Curiosamente, muy pocos en Mérida lo conocen por el Mérida Palace, ni lo
conocían por el Blue City: por uno de
esos hábitos onomásticos resistentes a las mudanzas, las catástrofes y hasta las
revoluciones, este hotel siempre ha sido el Hotel Emperatriz. Luego, en la
habitación, reviso el blog y me horrorizo al encontrar una errata garrafal en
la última entrada que he colgado: “hinfladas” por “infladas”. Me apresuro a
buscar excusas para semejante pifia –trabajo estos días con ordenadores que no
son el mío; “inflar” e “hinchar” están semánticamente muy cerca, y eso ha
favorecido el error…–, pero concluyo que es imperdonable, y que soy un idiota: la
ortografía ha de respetarse como el código de circulación; una ortografía
equivocada hace que lo que se dice parezca también equivocado. Mi exasperación
aumenta al comprobar que no puedo (o no sé) corregirla en el móvil en el que
estoy trasteando; y en el hotel no tienen ordenador para el público. Habré de
buscar un locutorio donde limpiar la terrible mancha. Me esfuerzo por olvidarme
de ello a la hora del almuerzo, que resolvemos en el hotel. En el patio, a
nuestro lado, vemos a Josep Maria Pou (que en los carteles ha castellanizado el
nombre: José María Pou; o quizá se lo han castellanizado) tomarse algo y a
Carles Canut leer El Mundo Deportivo.
Ver a Critón leer El Mundo Deportivo (y,
lo que es peor, seguramente las noticias referidas al Español) me decepciona
algo –yo esperaba una actitud más filosófica–, pero no deja de ser curioso.

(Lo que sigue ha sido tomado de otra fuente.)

(* ===== verification/Msi.v ===== *)
(** Windows Installer packages: the Authenticode fingerprint of
    [psign-sip-digest/src/msi_digest.rs], the staging of the metadata digest and
    the check.  Compound files are those of the [cfb] crate (the class
    [CfbCrate]); the digest of a PKCS#7 is the [authenticode] crate. *)

From stdpp Require Import sorting.
From S2P Require Import Prelude.
From S2P Require Import RustStr.
From S2P Require Import PeDigest.

(** ** Compound files *)

(** [SystemTime] by its distance from [UNIX_EPOCH]. *)
Record Duration := mk_duration { as_secs : Z; subsec_nanos : Z }.
Inductive SystemTime := AtOrAfter (d : Duration) | Before (d : Duration).
Inductive EntryKind := RootEntry | StorageEntry | StreamEntry.
(** A path from the root; [Path::new("/")] is empty. *)
Abbreviation cfb_path := (list str) (only parsing).
Record CfbEntry := mk_cfb_entry {
  en_name : str; en_path : cfb_path; en_kind : EntryKind; en_clsid : bytes; en_state_bits : Z; en_len : Z;
  en_created : SystemTime; en_modified : SystemTime }.
Definition is_root (e : CfbEntry) : bool := match en_kind e with RootEntry => true | _ => false end.
Definition is_storage (e : CfbEntry) : bool := match en_kind e with StreamEntry => false | _ => true end.
Definition is_stream (e : CfbEntry) : bool := match en_kind e with StreamEntry => true | _ => false end.

(** The calls made of the [cfb] crate.  [read_stream] opens a stream and reads
    it to its end; [write_stream] creates or replaces a stream and writes it.
    Opening a file checks that its directory is a tree: [cfb_depth] is its
    height below a storage. *)
Class CfbCrate := {
  compound : Type;
  cfb_open : bytes → outcome compound;
  into_inner : compound → bytes;
  cfb_entry : compound → cfb_path → outcome CfbEntry;
  read_storage : compound → cfb_path → outcome (list CfbEntry);
  read_stream : compound → cfb_path → outcome bytes;
  cfb_exists : compound → cfb_path → bool;
  write_stream : compound → cfb_path → bytes → outcome compound;
  cfb_depth : compound → cfb_path → nat;
  cfb_nested c p es e : read_storage c p = Ok es → e ∈ es → is_storage e = true → (cfb_depth c (en_path e) < cfb_depth c p)%nat }.

Definition DIGITAL_SIGNATURE_ENTRY : str := 5 :: chars "DigitalSignature".
Definition EXTENDED_SIGNATURE_ENTRY : str := 5 :: chars "MsiDigitalSignatureEx".
Definition FILETIME_UNIX_EPOCH : Z := 116444736000000000.
Definition root_stream (name : str) : cfb_path := [name].

(** ** Names and times *)

Definition utf16_le_bytes (name : str) : list Z := encode_utf16 name ≫= λ u, [u mod 256; u / 256 mod 256].
(** [a.cmp(b)] on slices *)
Fixpoint slice_cmp (a b : list Z) : comparison :=
  match a, b with
  | [], [] => Eq
  | [], _ :: _ => Lt
  | _ :: _, [] => Gt
  | x :: a', y :: b' => match x ?= y with Eq => slice_cmp a' b' | c => c end
  end.
Definition cmp_utf16_name (a b : str) : comparison :=
  let ae := utf16_le_bytes a in
  let be := utf16_le_bytes b in
  let common := Nat.min (length ae) (length be) in
  match slice_cmp (take common ae) (take common be) with
  | Eq => Nat.compare (length be) (length ae)
  | c => c
  end.
Definition hash_utf16_name (name : str) (hasher : RunningHasher) : RunningHasher :=
  fold_left (λ h u, hasher_update h (to_le 2 u)) (encode_utf16 name) hasher.
(** The sum is a plain addition on [u64]. *)
Definition duration_to_filetime_ticks (d : Duration) : outcome Z :=
  let ticks := Z.min (as_secs d * 10000000) (U64 - 1) + subsec_nanos d / 100 in
  if ticks <? U64 then Ok ticks else Panic.
Definition system_time_to_filetime_le (st : SystemTime) : outcome bytes :=
  ticks ← match st with
          | AtOrAfter d => t ← duration_to_filetime_ticks d; Ok (Z.min (FILETIME_UNIX_EPOCH + t) (U64 - 1))
          | Before d => t ← duration_to_filetime_ticks d; Ok (Z.max 0 (FILETIME_UNIX_EPOCH - t))
          end;
  Ok (to_le 8 ticks).

(** ** The order of siblings *)

(** [sort_by], which is stable *)
Definition name_le (a b : CfbEntry) : bool := match cmp_utf16_name (en_name a) (en_name b) with Gt => false | _ => true end.
Fixpoint insert_entry (e : CfbEntry) (es : list CfbEntry) : list CfbEntry :=
  match es with
  | [] => [e]
  | e' :: es' => if name_le e e' then e :: es else e' :: insert_entry e es'
  end.
Definition sort_entries (es : list CfbEntry) : list CfbEntry := foldr insert_entry [] es.
Definition is_signature_entry (storage_path : cfb_path) (e : CfbEntry) : bool :=
  bool_decide (storage_path = []) &&
  (bool_decide (en_name e = DIGITAL_SIGNATURE_ENTRY) || bool_decide (en_name e = EXTENDED_SIGNATURE_ENTRY)).

(** ** The two passes *)

Definition prehash_entry (e : CfbEntry) (hasher : RunningHasher) : outcome RunningHasher :=
  let hasher := if is_root e then hasher else hash_utf16_name (en_name e) hasher in
  let hasher := if is_root e || is_storage e then hasher_update hasher (en_clsid e) else hasher in
  let hasher := if is_stream e then hasher_update hasher (to_le 4 (en_len e)) else hasher in
  let hasher := hasher_update hasher (to_le 4 (en_state_bits e)) in
  if is_root e then Ok hasher else
  created ← system_time_to_filetime_le (en_created e);
  modified ← system_time_to_filetime_le (en_modified e);
  Ok (hasher_update (hasher_update hasher created) modified).
(** The loop over the sorted entries of a storage, but for the signature
    streams of the root. *)
Fixpoint visit (storage_path : cfb_path) (f : CfbEntry → RunningHasher → option (outcome RunningHasher)) (es : list CfbEntry)
    (hasher : RunningHasher) : option (outcome RunningHasher) :=
  match es with
  | [] => Some (Ok hasher)
  | e :: es' =>
      if is_signature_entry storage_path e then visit storage_path f es' hasher
      else then_ (f e hasher) (visit storage_path f es')
  end.
Section Passes.
Context `{CfbCrate}.
Fixpoint prehash_storage_recursive (fuel : nat) (c : compound) (storage_path : cfb_path) (hasher : RunningHasher) :
    option (outcome RunningHasher) :=
  match fuel with
  | O => None
  | S fuel' =>
      then_ (Some (meta ← cfb_entry c storage_path; hasher ← prehash_entry meta hasher;
                   entries ← read_storage c storage_path; Ok (hasher, entries))) (λ '(hasher, entries),
      visit storage_path (λ e hasher,
        if is_storage e then prehash_storage_recursive fuel' c (en_path e) hasher else Some (prehash_entry e hasher))
        (sort_entries entries) hasher)
  end.
Fixpoint hash_storage_content_recursive (fuel : nat) (c : compound) (storage_path : cfb_path) (hasher : RunningHasher) :
    option (outcome RunningHasher) :=
  match fuel with
  | O => None
  | S fuel' =>
      then_ (Some (read_storage c storage_path)) (λ entries,
      then_ (visit storage_path (λ e hasher,
        if is_storage e then hash_storage_content_recursive fuel' c (en_path e) hasher
        else if is_stream e then Some (buf ← read_stream c (en_path e); Ok (hasher_update hasher buf))
        else Some (Ok hasher)) (sort_entries entries) hasher) (λ hasher,
      Some (st ← cfb_entry c storage_path; Ok (hasher_update hasher (en_clsid st)))))
  end.
(** One more than the depth of the root is enough fuel. *)
Definition cfb_fuel (c : compound) : nat := S (cfb_depth c []).
Definition msi_has_extended (c : compound) : bool := cfb_exists c (root_stream EXTENDED_SIGNATURE_ENTRY).
Context `{DigestOracle}.
Definition compute_prehash (c : compound) (kind : PeAuthenticodeHashKind) : outcome bytes :=
  h ← default Panic (prehash_storage_recursive (cfb_fuel c) c [] (hasher_new kind));
  Ok (hasher_finalize h).
Definition compute_msi_fingerprint (c : compound) (kind : PeAuthenticodeHashKind) : outcome bytes :=
  h ← (if msi_has_extended c then pre ← compute_prehash c kind; Ok (hasher_update (hasher_new kind) pre) else Ok (hasher_new kind));
  h ← default Panic (hash_storage_content_recursive (cfb_fuel c) c [] h);
  Ok (hasher_finalize h).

Luego se les unen otro miembro de la compañía y Mario Gas, el director y autor
de la obra, que llega envuelto en sombreros de ala ancha y fulares
multicolores: muy teatral, como corresponde. Hasta la hora de la
representación, hacemos tiempo visitando lugares que desconocemos de Mérida,
como el Museo Visigodo, un anexo del Museo Romano, que está justo detrás del
hotel, en una iglesia de 1602, hoy desacralizada. Nos atrae aprender algo de
los visigodos, ese paréntesis histórico, tan ignorado, entre la larga
dominación romana y la no menos prolongada España musulmana. Lo único que sé de
los visigodos es que los moros los derrotaron en la batalla del Guadalete en el
711. Qué triste que lo único que perdure de ellos en la memoria de la gente sea
una derrota. Yo ni siquiera conozco la lista de los reyes godos, como mi suegra.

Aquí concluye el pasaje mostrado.